Keep only the lines that hold the string "Proof", filtering out the rest of the entries below.

(Stored data)

>>>>>

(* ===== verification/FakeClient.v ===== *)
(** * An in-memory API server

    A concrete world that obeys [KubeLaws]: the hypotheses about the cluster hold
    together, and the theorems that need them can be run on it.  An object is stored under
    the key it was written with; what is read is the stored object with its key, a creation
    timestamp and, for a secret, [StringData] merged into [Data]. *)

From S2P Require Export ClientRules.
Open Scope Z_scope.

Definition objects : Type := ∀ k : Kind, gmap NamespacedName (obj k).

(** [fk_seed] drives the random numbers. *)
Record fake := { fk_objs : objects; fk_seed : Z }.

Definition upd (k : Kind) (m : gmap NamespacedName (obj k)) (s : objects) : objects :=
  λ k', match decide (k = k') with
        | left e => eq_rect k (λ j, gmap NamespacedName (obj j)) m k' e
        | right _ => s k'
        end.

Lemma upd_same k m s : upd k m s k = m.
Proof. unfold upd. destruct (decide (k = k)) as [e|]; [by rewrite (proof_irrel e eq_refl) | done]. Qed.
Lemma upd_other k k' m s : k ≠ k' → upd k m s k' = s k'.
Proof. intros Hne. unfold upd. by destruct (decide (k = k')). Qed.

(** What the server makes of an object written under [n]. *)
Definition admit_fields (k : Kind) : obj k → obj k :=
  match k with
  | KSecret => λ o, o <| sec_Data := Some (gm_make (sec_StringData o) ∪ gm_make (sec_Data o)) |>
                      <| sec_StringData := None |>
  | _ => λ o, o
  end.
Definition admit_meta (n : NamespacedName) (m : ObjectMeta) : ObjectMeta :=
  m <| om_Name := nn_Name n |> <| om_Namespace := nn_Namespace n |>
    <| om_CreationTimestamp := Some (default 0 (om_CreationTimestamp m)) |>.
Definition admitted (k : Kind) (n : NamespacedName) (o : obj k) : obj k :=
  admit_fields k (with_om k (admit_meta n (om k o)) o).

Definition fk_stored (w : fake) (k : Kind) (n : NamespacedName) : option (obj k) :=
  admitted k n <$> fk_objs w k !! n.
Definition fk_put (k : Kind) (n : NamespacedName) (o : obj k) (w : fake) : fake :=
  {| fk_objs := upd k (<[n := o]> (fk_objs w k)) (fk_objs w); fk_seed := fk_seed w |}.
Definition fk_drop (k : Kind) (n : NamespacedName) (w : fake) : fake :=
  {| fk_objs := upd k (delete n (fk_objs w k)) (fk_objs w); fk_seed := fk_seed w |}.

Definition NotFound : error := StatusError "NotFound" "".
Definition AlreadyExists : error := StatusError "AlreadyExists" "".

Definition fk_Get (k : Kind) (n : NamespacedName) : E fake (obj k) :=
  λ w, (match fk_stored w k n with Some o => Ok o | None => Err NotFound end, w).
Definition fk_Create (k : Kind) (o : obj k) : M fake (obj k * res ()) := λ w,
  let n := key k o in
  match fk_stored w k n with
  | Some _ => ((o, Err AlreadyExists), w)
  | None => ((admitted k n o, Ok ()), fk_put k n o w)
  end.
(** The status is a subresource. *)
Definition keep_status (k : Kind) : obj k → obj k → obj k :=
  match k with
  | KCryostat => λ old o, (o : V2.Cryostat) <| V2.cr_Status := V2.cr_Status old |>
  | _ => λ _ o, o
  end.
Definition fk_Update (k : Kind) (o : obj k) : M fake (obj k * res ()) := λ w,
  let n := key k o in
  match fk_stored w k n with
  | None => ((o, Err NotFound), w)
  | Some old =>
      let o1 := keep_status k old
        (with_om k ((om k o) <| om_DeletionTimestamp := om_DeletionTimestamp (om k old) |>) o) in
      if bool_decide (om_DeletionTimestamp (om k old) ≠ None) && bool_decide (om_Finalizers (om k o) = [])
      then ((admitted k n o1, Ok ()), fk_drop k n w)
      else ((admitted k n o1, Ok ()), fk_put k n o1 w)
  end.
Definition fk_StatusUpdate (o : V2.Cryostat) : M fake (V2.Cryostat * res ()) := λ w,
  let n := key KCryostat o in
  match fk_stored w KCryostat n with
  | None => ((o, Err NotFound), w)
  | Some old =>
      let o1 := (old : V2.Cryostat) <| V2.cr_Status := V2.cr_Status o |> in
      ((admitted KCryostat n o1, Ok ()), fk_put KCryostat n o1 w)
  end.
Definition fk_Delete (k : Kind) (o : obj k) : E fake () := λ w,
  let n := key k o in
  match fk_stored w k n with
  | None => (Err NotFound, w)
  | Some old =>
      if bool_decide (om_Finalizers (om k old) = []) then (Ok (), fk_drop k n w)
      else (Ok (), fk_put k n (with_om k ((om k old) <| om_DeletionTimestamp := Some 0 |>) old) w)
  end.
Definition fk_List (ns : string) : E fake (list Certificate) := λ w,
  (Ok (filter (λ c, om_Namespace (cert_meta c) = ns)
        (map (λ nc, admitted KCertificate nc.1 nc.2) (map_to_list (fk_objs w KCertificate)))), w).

<<<<<

RESULT:
Proof. unfold upd. destruct (decide (k = k)) as [e|]; [by rewrite (proof_irrel e eq_refl) | done]. Qed.
Proof. intros Hne. unfold upd. by destruct (decide (k = k')). Qed.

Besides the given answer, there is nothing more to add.